JAKARTA, Memoindonesia.co.id – Komisi Pemberantasan Korupsi (KPK) berharap mantan Menteri Agama Yaqut Cholil Qoumas (YCQ) segera pulih dari sakit agar proses hukum kasus dugaan korupsi kuota haji dapat segera memasuki tahap penuntutan, Selasa, 7 Juli 2026.
Juru Bicara KPK Budi Prasetyo mengatakan Yaqut saat ini masih menjalani pembantaran di rumah sakit usai menjalani operasi akibat gangguan saluran pencernaan.
“Kita doakan sama-sama agar beliau lekas sembuh,” ujar Budi Prasetyo kepada wartawan di Gedung Merah Putih KPK, Jakarta Selatan.
Menurut Budi, kondisi kesehatan Yaqut menjadi salah satu faktor yang memengaruhi percepatan proses hukum. Setelah dinyatakan pulih, penyidik akan segera melimpahkan berkas perkara beserta tersangka dan barang bukti kepada jaksa penuntut umum (tahap II).
“Sehingga Pak YCQ bisa kembali mengikuti proses hukum yang sedang berjalan di KPK. Penyidik juga akan segera melakukan pelimpahan ke tahap penuntutan atau tahap dua,” katanya.
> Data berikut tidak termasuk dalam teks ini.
(** Conversion of an integer to [T] (the implicit conversion at a call
    [pack(raw_type value, ...)], or a cast): reduction modulo [2^bits],
    read back as two's complement when [T] is signed. *)
Definition convert (T : raw_type) (z : Z) : Z :=
  let u := z mod 2 ^ bits T in
  if is_signed T && (2 ^ (bits T - 1) <=? u) then u - 2 ^ bits T else u.

Definition in_range (T : raw_type) (z : Z) : Prop :=
  if is_signed T then - 2 ^ (bits T - 1) <= z < 2 ^ (bits T - 1)
  else 0 <= z < 2 ^ bits T.

Definition uint8_t : raw_type := {| sizeof := 1; is_signed := false |}.
Definition uint16_t : raw_type := {| sizeof := 2; is_signed := false |}.
Definition int32_t : raw_type := {| sizeof := 4; is_signed := true |}.
Definition unsigned : raw_type := {| sizeof := 4; is_signed := false |}.
Definition size_t : raw_type := {| sizeof := 8; is_signed := false |}.
Definition ptrdiff_t : raw_type := {| sizeof := 8; is_signed := true |}.

(** The bytes between [&value] and [&value + 1]. *)
Definition object_bytes (T : raw_type) (value : Z) : list byte :=
  le_split (sizeof T) value.

(** The value of an object of type [T] holding the bytes [bs]. *)
Definition object_value (T : raw_type) (bs : list byte) : Z :=
  convert T (le_combine bs).

(** ** Byte-order copier *)

(** The bytes of [source] in the order the loop of [byte_copy<order>]
    reads them: [endian::big] walks from [end - 1] down to [begin],
    [endian::native] from [begin] up to [end - 1]. *)
Definition reorder (order : endian) (source : list byte) : list byte :=
  match order with
  | big => rev source
  | little => source
  end.

(** [byte_copy<order>(target, begin, end)]: [source] is the byte range
    [begin, end); the result is the array at [target] after the call.
    Both specialisations fill the target from its first byte on and leave
    the rest of it as it was. *)
Definition byte_copy (order : endian) (target source : list byte) : list byte :=
  let written := reorder order source in
  written ++ skipn (length written) target.

(** ** Strings, iterators and views *)

Definition size (s : list byte) : Z := Z.of_nat (length s).

(** The strings an iterator of [unpack] can point into: the buffer being
    unpacked, or the function-local [static const std::string null] of
    [integral<raw_type, order>::unpack]. *)
Inductive storage : Type := packed_string | null_string.

(** [struct piece { begin; end; }] *)
Record piece : Type := { origin : storage; begin : Z; end_ : Z }.

(** The bytes of [s] in the iterator range [b, e); [None] when the range
    is not inside [s]. *)
Definition range (s : list byte) (b e : Z) : option (list byte) :=
  if (0 <=? b) && (b <=? e) && (e <=? size s)
  then Some (firstn (Z.to_nat (e - b)) (skipn (Z.to_nat b) s))
  else None.

(** ** Format elements, decoders and values *)

(** The elements a [format<elements...>] is made of.  [fixed_string]'s
    second template parameter [padding] has the single value [null] and is
    not used by the code.  [varchar]'s [length_encoder] is an [integral]. *)
Inductive element : Type :=
| integral (T : raw_type) (order : endian)
| fixed_string (length : Z)
| varchar (T : raw_type) (order : endian).

(** [integral<raw_type, order>::decoder] and [stringer::decoder] *)
Inductive decoder : Type :=
| integral_decoder (T : raw_type) (order : endian) (p : piece)
| stringer_decoder (p : piece).
Lemma segment_line_ok (i : nat) (line : string) (st : Old.segmenter) :
  segmenter_ok i st -> segmenter_ok (S i) (Old.segment_line st i line).
Proof.
  unfold segmenter_ok, segmenter_bound. intros (Hnd & Hall & Hstart).
  unfold Old.segment_line.
  destruct (String.eqb (PyStr.strip line) "" || PyStr.startswith "#" (PyStr.strip line)).
  { destruct (Old.nonempty (Old.current_block st)) eqn:Hblock; simpl.
    - rewrite add_line_nonempty. close_segmenter Hstart.
    - rewrite Hblock.
      destruct (append_statement i (S i) (Old.processed st)
                  (Old.single_statement i line) Hnd Hall) as [H1 H2];
        simpl; try lia.
      close_segmenter Hstart. }
  destruct (PyStr.endswith_char ":" (PyStr.strip line)
            || Old.starts_with_any Old.block_keywords (PyStr.strip line)
            || (0 <? Old.indent_level st)%nat).
  { set (start := if Old.nonempty (Old.current_block st)
                  then Old.block_start st else i).
    assert (Hall' : Forall (fun it => Old.line_num it < start) (Old.processed st))
      by exact Hall.
    assert (Hlt : start < S i).
    { subst start. destruct (Old.nonempty (Old.current_block st)); [| lia].
      specialize (Hstart eq_refl). lia. }
    match goal with |- context [if ?c then _ else _] => destruct c end; simpl.
    - destruct (append_statement start (S i) (Old.processed st)
                  (Old.block_statement start
                     (Old.add_line (Old.current_block st) line)) Hnd Hall')
        as [H1 H2]; simpl; try lia.
      close_segmenter Hstart.
    - rewrite add_line_nonempty. close_segmenter Hstart. }
  simpl.
  destruct (Old.nonempty (Old.current_block st)) eqn:Hblock.
  - specialize (Hstart eq_refl).
    destruct (append_statement (Old.block_start st) i (Old.processed st)
                (Old.block_statement (Old.block_start st) (Old.current_block st))
                Hnd Hall) as [H1 H2]; simpl; try lia.
    destruct (append_statement i (S i) _ (Old.single_statement i line) H1 H2)
      as [H3 H4]; simpl; try lia.
    close_segmenter Hstart.
  - destruct (append_statement i (S i) (Old.processed st)
                (Old.single_statement i line) Hnd Hall) as [H1 H2];
      simpl; try lia.
    close_segmenter Hstart.
Qed.
(** * Posts viewer: pagination and removal state logic of [src/App.jsx]

    A shallow embedding of the React state held by [PostsProvider]
    (posts, loading, currentPage), of its mutations ([setPosts],
    [setCurrentPage], [deletePost], the completion of [fetchPosts]) and of
    the values derived at render time by [Pagination] and [PostsGrid].

    Numbers.  The JavaScript numbers that occur are array lengths, page
    numbers and the quotient [length / 6].  Integers are embedded as [Z],
    the quotient as an exact rational [Q]; [Math.ceil] goes from [Q] back
    to [Z].  (Array lengths are below 2^32, so the double-precision
    quotient has the same ceiling as the exact one.)

    State.  Every state update is a function [State -> State]; React
    re-renders after each event, so the closures of [Pagination] always
    see the posts of the state they are applied to. *)

From Stdlib Require Import ZArith List Bool String Lia.
From Stdlib Require Import QArith Qround.
From Stdlib Require Import DecimalString DecimalPos DecimalZ.
Import ListNotations.

Local Open Scope Z_scope.

(** ** The fragment of JavaScript the component uses *)

Module JS.

(** [Math.max], [Math.min] on integers. *)
Definition Math_max (a b : Z) : Z := Z.max a b.
Definition Math_min (a b : Z) : Z := Z.min a b.

(** [a / b] on numbers: the exact quotient. *)
Definition div (a b : Z) : Q := (inject_Z a / inject_Z b)%Q.

(** [Math.ceil]. *)
Definition Math_ceil (x : Q) : Z := Qceiling x.

(** [arr.length]. *)
Definition length {A : Type} (arr : list A) : Z := Z.of_nat (List.length arr).

(** [arr.slice(start, end)] (ECMAScript, Array.prototype.slice): a
    negative bound counts from the end, both bounds are clamped to
    [0 .. length], and an empty range gives the empty array. *)
Definition slice {A : Type} (arr : list A) (start end_ : Z) : list A :=
  let len := length arr in
  let k := if start <? 0 then Z.max (len + start) 0 else Z.min start len in
  let final := if end_ <? 0 then Z.max (len + end_) 0 else Z.min end_ len in
  let count := Z.max (final - k) 0 in
  firstn (Z.to_nat count) (skipn (Z.to_nat k) arr).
Budi menegaskan seluruh pihak berharap proses hukum dapat berjalan efektif sehingga memberikan kepastian hukum kepada para tersangka yang telah ditetapkan dalam perkara tersebut.
Yaqut diketahui menjalani pembantaran sejak 24 Juni 2026 setelah mengalami gangguan pada saluran pencernaan. Kondisinya kemudian mengharuskan menjalani operasi pada 29 Juni 2026.
Dalam perkara dugaan korupsi kuota haji, KPK telah menetapkan empat orang sebagai tersangka, yakni mantan Menteri Agama Yaqut Cholil Qoumas, mantan staf khusus Menteri Agama Ishfah Abidal Azis alias Gus Alex, Direktur Operasional PT Makassar Toraja (Maktour) Ismail Adham, dan Ketua Umum Asosiasi Kesthuri Asrul Azis Taba.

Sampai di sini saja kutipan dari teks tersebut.